Image of Bayview, San Francisco

Bayview, San Francisco

SF State alumna Chinomnso Okorie is using community-engaged research to fight health disparities in her hometown

The 2019 film “The Last Black Man in San Francisco” opens with a young Black girl happily skipping up to a man in a hazmat suit picking up garbage in the Bayview neighborhood. The image is more than just striking, says biomedical scientist Chinomnso Okorie (B.S., ’17; M.S., ’19), who was born in San Francisco and raised in Bayview. For her, it’s deeply meaningful.

Student engineer Vincent Huynh and Director Dr. Ahmad Ganji

Alumna Chinomnso Okorie

Okorie is first author of a new paper in the International Journal of Environmental Research and Public Health that investigates the relationship between environmental exposure to lead and preterm birth. Just like the movie scene, her paper highlights the very real social and health disparities experienced by Black communities in San Francisco.

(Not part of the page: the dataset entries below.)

(** [trimStart] removes white space only. *)
Lemma trimStart_visible n :
  forall s, (String.length s <= n)%nat -> has_visible s = true ->
            has_visible (trimStart s) = true.
Proof.
  induction n as [|n IH]; intros [|c1 r1] Hlen Hv; try done; simpl in Hlen; [lia|].
  cbn [trimStart]. destruct (ws1 c1) eqn:E1.
  { apply ws1_not_visible in E1. cbn [has_visible] in Hv. rewrite E1 in Hv.
    apply IH; [lia|done]. }
  destruct r1 as [|c2 r2]; [done|]. destruct (ws2 c1 c2) eqn:E2.
  { apply ws2_not_visible in E2 as [V1 V2]. cbn [has_visible] in Hv.
    rewrite V1, V2 in Hv. simpl in Hlen. apply IH; [lia|done]. }
  destruct r2 as [|c3 r3]; [done|]. destruct (ws3 c1 c2 c3) eqn:E3.
  { apply ws3_not_visible in E3 as (V1 & V2 & V3). cbn [has_visible] in Hv.
    rewrite V1, V2, V3 in Hv. simpl in Hlen. apply IH; [lia|done]. }
  done.
Qed.

Lemma trim_visible s : has_visible s = true -> trim s <> EmptyString.
Proof.
  intros Hv. unfold trim.
  pose proof (trimStart_visible _ s (le_n _) Hv) as Ht.
  destruct (trimStart s) as [|c t] eqn:E; [done|].
  pose proof (trimStart_visible _ (String c t) (le_n _) Ht) as Ht2.
  cbn [trimEnd]. by destruct (trimStart (String c t)).
Qed.

(** X19: a destination of spaces, tabs and line breaks only is rejected like
    an empty one: no request is made, and the page gets the validation
    message and no other change. *)
Theorem blank_destination_rejected net s :
  blank (destinationInput_value s) = true ->
  requests net (on_submit s) = []
  /\ run net (on_submit s) = (Ok tt, with_error "Please enter a destination city." s).
Proof.
  intros Hs. apply trim_blank in Hs.
  rewrite on_submit_invalid by (by rewrite Hs). by split.
Qed.

(** X20: a destination that holds a printable character other than the
    space passes validation, whatever white space is around it: the listener
    makes its one request, for the trimmed destination. *)
Theorem visible_destination_requested net s :
  has_visible (destinationInput_value s) = true ->
  trim (destinationInput_value s) <> EmptyString
  /\ requests net (on_submit s)
     = [route_url (trim (destinationInput_value s)) (selected (preferenceSelect s))].
Proof.
  intros Hv. apply trim_visible in Hv. split; [done|].
  apply requests_on_submit. by apply is_empty_false.
Qed.

(** ** Icons *)

(** X21: an entry gets an icon exactly when its mode is one of the six
    strings of lines 86-91, in this spelling: a mode in capitals, a mode that
    is no string and a missing mode get none. *)
Theorem icon_for_known_modes_only v :
  mode_icon v <> EmptyString <-> exists m, v = VStr m /\ m ∈ known_modes.
Proof.
  destruct v as [| |b|n|m| |]; try (split; [done|by intros (m & [=] & _)]).
  unfold mode_icon, strict_eq_string, known_modes.
  destruct (String.eqb_spec m "car") as [->|H1];
    [split; [intros _; exists "car"; split; [done|set_solver]|done]|].
  destruct (String.eqb_spec m "bus") as [->|H2];
    [split; [intros _; exists "bus"; split; [done|set_solver]|done]|].
  destruct (String.eqb_spec m "train") as [->|H3];
    [split; [intros _; exists "train"; split; [done|set_solver]|done]|].
  destruct (String.eqb_spec m "bicycle") as [->|H4];
    [split; [intros _; exists "bicycle"; split; [done|set_solver]|done]|].
  destruct (String.eqb_spec m "walking") as [->|H5];
    [split; [intros _; exists "walking"; split; [done|set_solver]|done]|].
  destruct (String.eqb_spec m "scooter") as [->|H6];
    [split; [intros _; exists "scooter"; split; [done|set_solver]|done]|].
  split; [done|]. intros (m' & [= <-] & Hin).
  rewrite !elem_of_cons, elem_of_nil in Hin.
  by destruct Hin as [?|[?|[?|[?|[?|[?|[]]]]]]].
Qed.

“I think that movie really encompasses the purpose of this paper,” Okorie explained, noting that the film was released as she was graduating from San Francisco State University.

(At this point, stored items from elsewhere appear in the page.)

(** The three ways a call can go: a header field lies outside the
    allocation; the header is printed and the name scan runs off the
    allocation; or the call prints header, name and flag names. *)
Lemma dump_cases (m : list byte) (p : Z) :
  exists t,
    (dump_inotify_event m p = (t, Stop Fault) /\ observable t = []) \/
    (exists r,
       dump_inotify_event m p = (t, Stop Fault) /\
       observable t = [Dispatch p r] /\
       load32 m (p + 12) = ([MemRead (p + 12) 4], Ret (r_len r))) \/
    (exists r nm,
       dump_inotify_event m p = (t, Ret tt) /\
       observable t = [Dispatch p r; CoutName nm;
                       CoutIncludes (mask_names codes (r_mask r))] /\
       load32 m (p + 12) = ([MemRead (p + 12) 4], Ret (r_len r)) /\
       snd (c_str m (p + sizeof_inotify_event)) = Ret nm).
Proof.
  unfold dump_inotify_event.
  header_field m p. header_field m (p + 4).
  header_field m (p + 8). header_field m (p + 12).
  unfold emit. rewrite bind_Ret.
  destruct (c_str_cases m (p + sizeof_inotify_event)) as (ts & Hts & [E5 | [s E5]]);
    rewrite E5.
  - rewrite bind_Stop. cbn [fst snd]. eexists. right. left.
    eexists (mkReport _ _ _ _).
    split; [reflexivity|].
    split; [rewrite !observable_app, Hts; reflexivity | reflexivity].
  - rewrite !bind_Ret. cbn [fst snd]. eexists. right. right.
    eexists (mkReport _ _ _ _), s.
    split; [reflexivity|].
    split; [rewrite !observable_app, Hts; reflexivity|].
    split; reflexivity.
Qed.

Lemma dump_calls (c : syscall) (m : list byte) (p : Z) :
  calls c (fst (dump_inotify_event m p)) = 0%nat.
Proof.
  rewrite <- calls_observable.
  destruct (dump_cases m p)
    as (t & [(E & Ho) | [(r & E & Ho & _) | (r & nm & E & Ho & _)]]);
    rewrite E; cbn [fst]; rewrite Ho; reflexivity.
Qed.

Lemma length_encode (e : raw_event) :
  Z.of_nat (length (encode e)) = sizeof_inotify_event + len e.
Proof.
  unfold encode, len, sizeof_inotify_event.
  rewrite !length_app, !length_le_split. lia.
Qed.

Before government regulation of lead in the late 1980s, many cities like San Francisco used lead in gas, paint and water pipes. Some of these components are still present in low-income areas like Bayview-Hunters Point. The neighborhood is near a federal Superfund site, with unknown toxicity levels, and is also low-income, underrepresented and experiences more preterm births. African American/Black mothers are nearly three times more likely to have premature infants compared with white mothers, according to the San Francisco Department of Public Health.

These trends didn’t sit right with Okorie, a student researcher in Professor of Biology Leticia Márquez-Magaña’s lab at the time. But Okorie knew that to effectively study these problems, she’d have to account for — and challenge — health disparities and inequities.

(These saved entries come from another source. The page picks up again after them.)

(** * The task container of todo_app.py: a doubly linked list with merge sort

    A shallow embedding of [TaskNode], [TaskList] and the parts of [App]
    that touch the container ([load_data], the sweep of [refresh_ui]),
    followed by the code around them: saving, the sort on request, the
    cards and columns of the board, one pass of the notification service,
    the form for new tasks, the start of the application and the focus
    timer.  Widgets are left out; what a widget shows is kept where the code
    computes it.

    Python objects live in a heap: a node reference is an index into an
    arena of [TaskNode] records, so that two references are the same object
    exactly when they are the same index.  Loops carry a fuel argument and
    give [OutOfFuel] when it runs out; every theorem about a result names a
    fuel that is enough. *)

From Stdlib Require Import ZArith String Ascii List Lia.
From stdpp Require Import base option list gmap strings sorting.

Open Scope Z_scope.

(** ** Python values stored in task fields and persisted records *)

(** The fields are untyped in the source; what they hold here is None, an
    integer or a string.  Strings are byte strings, compared byte by byte,
    which is the order of Python on their UTF-8 encoding. *)
Inductive pyval :=
| PNone
| PInt (z : Z)
| PStr (s : string).

#[global] Instance pyval_eq_dec : EqDecision pyval.
Proof. solve_decision. Defined.

(** Truthiness, as [if v] tests it. *)
Definition truthy (v : pyval) : bool :=
  match v with
  | PNone => false
  | PInt z => negb (z =? 0)
  | PStr s => negb (String.eqb s "")
  end.

(** The exceptions that the embedded code can raise. *)
Inductive exn :=
| AttributeError            (* attribute access on None *)
| KeyError (k : string)     (* missing dictionary key *)
| TypeError                 (* comparison of values of different types *)
| InvalidRef.               (* a reference outside the arena: no Python counterpart *)

(** What a call comes to: a result, an exception, or a loop that was still
    running when the fuel ran out. *)
Inductive outcome (A : Type) :=
| Ok (a : A)
| Raise (e : exn)
| OutOfFuel.
Arguments Ok {A} a.
Arguments Raise {A} e.
Arguments OutOfFuel {A}.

“Because of the past, what we’ve done as scientists [to people of color] cannot be undone. It’s written in history. We made a mistake and we have to gain people’s trust again,” Okorie said.

Keeping that troubling history in mind, Okorie was thoughtful and collaborative with her study design, emphasizing open communication with community members and noninvasive approaches for sample collection. This led her to some surprising partners: hair salons and barbershops. These are safe spaces for many communities, she explained. Hair was a good conduit because it’s a less invasive source and stores metals like lead. However, hair is deeply personal and meaningful for many people, so transparency was important.

“We were trying to create a safe space where we talked about what was going on in our community,” she said. “The dialogue before we even got to collecting the samples [is critical]. The data we produced represented the community. We were doing the science on behalf of the community, not just for scientific benefit.”

Seventy-two randomly selected hair salons and barbershops across 19 racially diverse San Francisco zip codes donated 109 hair samples to Okorie’s study. She found lead in every sample, with the highest exposure found in southeast San Francisco, a region that includes Bayview. These same areas have large African American/Black populations and high preterm birth rates.

The findings were not necessarily surprising to Okorie or to others in the community.

“I heard a lot of stories, a lot of people that knew somebody who experienced preterm birth, or who was a premie, and you start to see them pile up,” she explained.

These findings highlight the need for more translational research with community engagement to begin to tackle health disparities. Developing and using less- or noninvasive approaches for sample collection is important because it could help improve community participation. Though Okorie focused on lead exposure, there are other stressors that can compromise health, such as lack of food and water and housing insecurity.

Okorie is now several years out of school, working as a data scientist at the University of San Francisco, but the work she started at San Francisco State is still not done. She has larger goals of understanding how lead affects the placenta during pregnancy and examining genetic-level changes. Outside of the lab, Okorie is involved in several community projects. One of her favorites is the pregnancy popup in Bayview that provides women with services related to pregnancy and family. Another is serving the Bayview community through Umoja Health, providing free COVID-19 testing and vaccinations.

Her research, her career trajectory, her Bayview community, even the chance timing of “The Last Black Man in San Francisco” — they are all connected, Okorie says. After graduating, she has also reflected a lot about how to take care of herself as a Black woman.

“It’s funny because I’m here stressing about how other people in my community are stressed and at risk for chronic diseases and again, it’s just another added stressor,” she says. “We need to unlearn this learned behavior.”